In the small database that contains about one million records the need for some reporting arose. Since the system will work for at least 5 more years I was reluctant to just “winging it with recapitulation tables and some SQL” approach.
The green pastures of OLAP have lured me long enough. My hopes where high, and my knowledge non existing. This is a tale of a man vs. the elements.
In particular free OLAP for the Masses
The “free” part complicated the issue because this is the only choice:
I didn’t check out Palo since I was not able to see bigger picture of their system on the site. (I am shallow I know). For the other two it seems to me that name of the game is get-backend-for-free-and-pay-for-reporting. This is particularly true for icCube.
I understand and appreciate the fact that since OLAP is mostly big business it is fair for them to pay up. I didn’t like that there was no clear formula on pricing. All in all it felt like I am not in that category with my needs to justify buying.
icCube installer is a breeze. Downside is that what you get (community server) is really just a bait for buying the real deal. I was unable to figure out how could I use this in production when you have to manually reload scheme after each restart. That aside, their web based approach is great. If you are unfamiliar with how to build OLAP cubes it is really helpful to play with their examples.
Mondrian installation was terrible. At one point I wanted to jump out of the window and end my misery. But after you realize that you have Tomcat x and Mondrian y and Java runtime z you can figure out what part of original documentation changed in what version and get the thing going.
Biggest hurdle for me was just being unfamiliar with Java .jar system. And I’ll tell you, it one fine system(really? NO!)
Building the cube
icCube has a web based interface for running the server, building the cube and querying the system. For Mondrian you have to download “Schema Workbench”. Other then looking vintage it does what it is supposed to do. Sometimes if you push it too hard, the file that contains the cube definition will get messed up and you won’t be able to load it (not before manually fixing the .xml).
- JPivot - looks like 1960
- Saiku - looks really good, it is basically a new JPivot. I didn’t want to use it because I don’t have a need for a BI solution (with drill downs and defining of a reports on the fly) and I wanted something that is fully integrated with my solution
- XMLA client + graphing library
Ruby support for XMLA client
To my dismay I was unable to find ruby gem that would fit my needs.

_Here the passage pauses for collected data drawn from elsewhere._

(* ===== verification/Command.v ===== *)
(** * The command: the signal loop of [cmd/flow-router/main.go]

    A goroutine takes signals from a channel with room for one: SIGHUP reloads the
    rules file and replaces the rules, any other signal stops the dataplane.  It is
    the only goroutine of the command that calls the manager; workers, signals and
    whoever edits the file go on meanwhile.  A command is the office of Calls with
    this goroutine in it. *)
From Stdlib Require Import ZArith Lia.
From stdpp Require Import base list numbers option gmap strings relations.
From S2P Require Import Prelude Host Packet Api Tables Heap Snapshot Action Rcu State Rules Binding Worker GoSlice Control ControlRefine Lifecycle Documents RuleFiles Crew Calls.

(** The signals the command asks for. *)
Inductive signal := SIGINT | SIGTERM | SIGHUP.

#[export] Instance signal_eq_dec : EqDecision signal.
Proof. solve_decision. Defined.

(** The channel has room for one signal; the sender does not wait. *)
Definition deliver (s : signal) (channel : option signal) : option signal :=
  match channel with None => Some s | Some waiting => Some waiting end.

Section Command.
Context {NET : Net} {J : Json} {open_error : Type}.
Context {H : Host} {C : Checksums} {T : DpdkTables} {Q : Qsbr}.
Context (calloc : callocator) (allocate : gmap Z hobj -> allocator) (growth : nat -> nat -> nat).
Context (stack_meta : dp_packet_meta) (injected : Z).
(** [--rules-file] *)
Context (rulesFile : string).

(** What the goroutine does that can be seen: the lines it prints, and [r.Stop()]. *)
Inductive notice :=
  | RulesFileRequired
  | NotLoaded (e : load_error open_error)
  | NotReplaced (e : control_error)
  | Reloaded (generation : Z)
  | Stopping.

Inductive listener :=
  | Selecting                  (** in the select *)
  | Received (s : signal)
  | Replacing (g : nat)        (** in [r.ReplaceRules], which is call [g] of the office *)
  | Asking                     (** in [r.RulesGeneration], which takes [rulesMu] *)
  | Left.                      (** returned *)

Record command := {
  site : office;
  disk : files open_error;
  channel : option signal;
  listening : listener;
  notices : list notice;
  taken : list reader;         (** history: the contents whose rules went to [ReplaceRules] *)
}.

Definition with_site (o : office) (c : command) : command := {|
  site := o; disk := disk c; channel := channel c; listening := listening c; notices := notices c; taken := taken c |}.
Definition with_disk (d : files open_error) (c : command) : command := {|
  site := site c; disk := d; channel := channel c; listening := listening c; notices := notices c; taken := taken c |}.
Definition with_channel (ch : option signal) (c : command) : command := {|
  site := site c; disk := disk c; channel := ch; listening := listening c; notices := notices c; taken := taken c |}.
Definition turn_to (l : listener) (c : command) : command := {|
  site := site c; disk := disk c; channel := channel c; listening := l; notices := notices c; taken := taken c |}.
Definition tell (x : notice) (c : command) : command := {|
  site := site c; disk := disk c; channel := channel c; listening := listening c; notices := notices c ++ [x]; taken := taken c |}.
Definition take_up (input : option reader) (c : command) : command := {|
  site := site c; disk := disk c; channel := channel c; listening := listening c; notices := notices c;
  taken := taken c ++ option_list input |}.

(** What the goroutine does to the office: it makes slices, calls, or stops. *)
Definition with_memory (h : go_heap) (o : office) : office := {|
  rt := set_memory h (rt o); staff := staff o; calls := calls o; holder := holder o; history := history o |}.
Definition enter (g : nat) (op : rule_op) (o : office) : office := {|
  rt := rt o; staff := staff o; calls := <[g := Called op]> (calls o); holder := holder o; history := history o |}.
Definition request_stop (o : office) : office := {|
  rt := set_world (halt (native (rt o)).1) (rt o); staff := staff o; calls := calls o; holder := holder o; history := history o |}.

(** The contents of the rules file. *)
Definition file_contents (d : files open_error) : option reader :=
  match on_disk d rulesFile with inl _ => None | inr input => Some input end.

(** A SIGHUP has been received. *)
Definition reload (c : command) : option command :=
  if String.eqb rulesFile "" then Some (turn_to Selecting (tell RulesFileRequired c)) else
  '(updated, (h, d)) ← LoadRulesFile growth rulesFile (memory (rt (site c)), disk c);
  let c' := with_disk d (with_site (with_memory h (site c)) c) in
  Some (match updated with
        | inl loadErr => turn_to Selecting (tell (NotLoaded loadErr) c')
        | inr rules => let g := fresh (dom (calls (site c))) in
            take_up (file_contents (disk c)) (turn_to (Replacing g) (with_site (enter g (Replace rules) (site c')) c'))
        end).

(** The next action of the goroutine, [None] while it waits; the select takes a
    signal here, and may also see that [done] is closed. *)
Definition listen (c : command) : option command :=
  match listening c with
  | Selecting => received ← channel c; Some (turn_to (Received received) (with_channel None c))
  | Received received =>
    if decide (received = SIGHUP) then reload c
    else Some (turn_to Left (tell Stopping (with_site (request_stop (site c)) c)))
  | Replacing g =>
    match calls (site c) !! g with
    | Some (Replied _ (Some publishErr)) => Some (turn_to Selecting (tell (NotReplaced publishErr) c))
    | Some (Replied _ None) => Some (turn_to Asking c)
    | _ => None
    end
  | Asking =>
    match holder (site c) with
    | None => Some (turn_to Selecting (tell (Reloaded (rt_generation (rt (site c)))) c))
    | Some _ => None
    end
  | Left => None
  end.

(** Steps, with the signal that arrives.  The owner closes [done] some time after it
    has closed the manager, so [command_done] may leave the select earlier than the
    goroutine does: every run of the program is a run here. *)
Inductive command_step : option signal -> command -> command -> Prop :=
  | command_runs c o : office_runs calloc allocate growth stack_meta injected (site c) o ->
      command_step None c (with_site o c)
  | command_edits c contents :
      command_step None c (with_disk {| on_disk := contents; handles := handles (disk c) |} c)
  | command_signalled s c : command_step (Some s) c (with_channel (deliver s (channel c)) c)
  | command_listens c c' : listen c = Some c' -> command_step None c c'
  | command_done c : listening c = Selecting -> rulesOpen (rt (site c)) = false ->
      command_step None c (turn_to Left c).

(** Runs, with the signals that arrive in the order in which they do. *)
Inductive command_run : list signal -> command -> command -> Prop :=
  | run_nil c : command_run [] c c
  | run_step l ls c c1 c' : command_step l c c1 -> command_run ls c1 c' -> command_run (option_list l ++ ls) c c'.

(** The goroutine when it has just been started. *)
Definition listening_at (o : office) (d : files open_error) (waiting : option signal) : command := {|
  site := o; disk := d; channel := waiting; listening := Selecting; notices := []; taken := [] |}.

(** ** The lines about reloads *)
Definition result_of (x : notice) : option (option control_error) :=
  match x with NotReplaced e => Some (Some e) | Reloaded _ => Some None | _ => None end.
Definition results (l : list notice) : list (option control_error) := omap result_of l.

Definition generation_of (x : notice) : option Z := match x with Reloaded g => Some g | _ => None end.
Definition generations (l : list notice) : list Z := omap generation_of l.

(** Results the goroutine has not printed yet. *)
Definition owed (c : command) : list (option control_error) :=
  match listening c with
  | Replacing g => match calls (site c) !! g with Some s => (settles s).*2 | None => [] end
  | Asking => [None]
  | _ => []
  end.
End Command.
#[global] Arguments notice {J} open_error.
#[global] Arguments command {J} open_error {T Q}.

There is only mondrain-olap. It looks like great stuff, you even get a wrapper for cube definition. Under the hood it is using olap4j so you have to use jRuby. The jRuby part was a deal breaker for me.
..!!!$%# nothing else that I could find
I was forced to slap just enough code to be able to send an MDX request to OLAP server and get the result. No Java dependencies since it is utilising XMLA provider that in theory every OLAP server has. Gem is called “cube” and it is available at github for your pleasure and profit.
Benefits for using OLAP
- peace of mind
- not clogging the transactional system with reports
- it is fast! (climbing on the shoulders of a giant always pays off)
- MDX is really sql-on-steroids-and-then-some made especially for reporting
- you build a multidimensional cube and effortlessly look at the data from every possible angle - brilliant stuff not to mess with SQL for this
- Another dependency that can stop working
Do the right thing, don’t turn a blind eye and hope not to mess up your transactional system with annoying mega SQL queries… Let the OLAP machinery roar in your application.
My reports turned out so much better than I’ve expected. The biggest benefit is (other than speed) that when you start to look at data from the multidimensional cube perspective, the sky is the limit.
If you are new to all this it might be a little overwhelming : OLAP, XMLA, MDX, multidimensional cube.... But trust me it is worth it.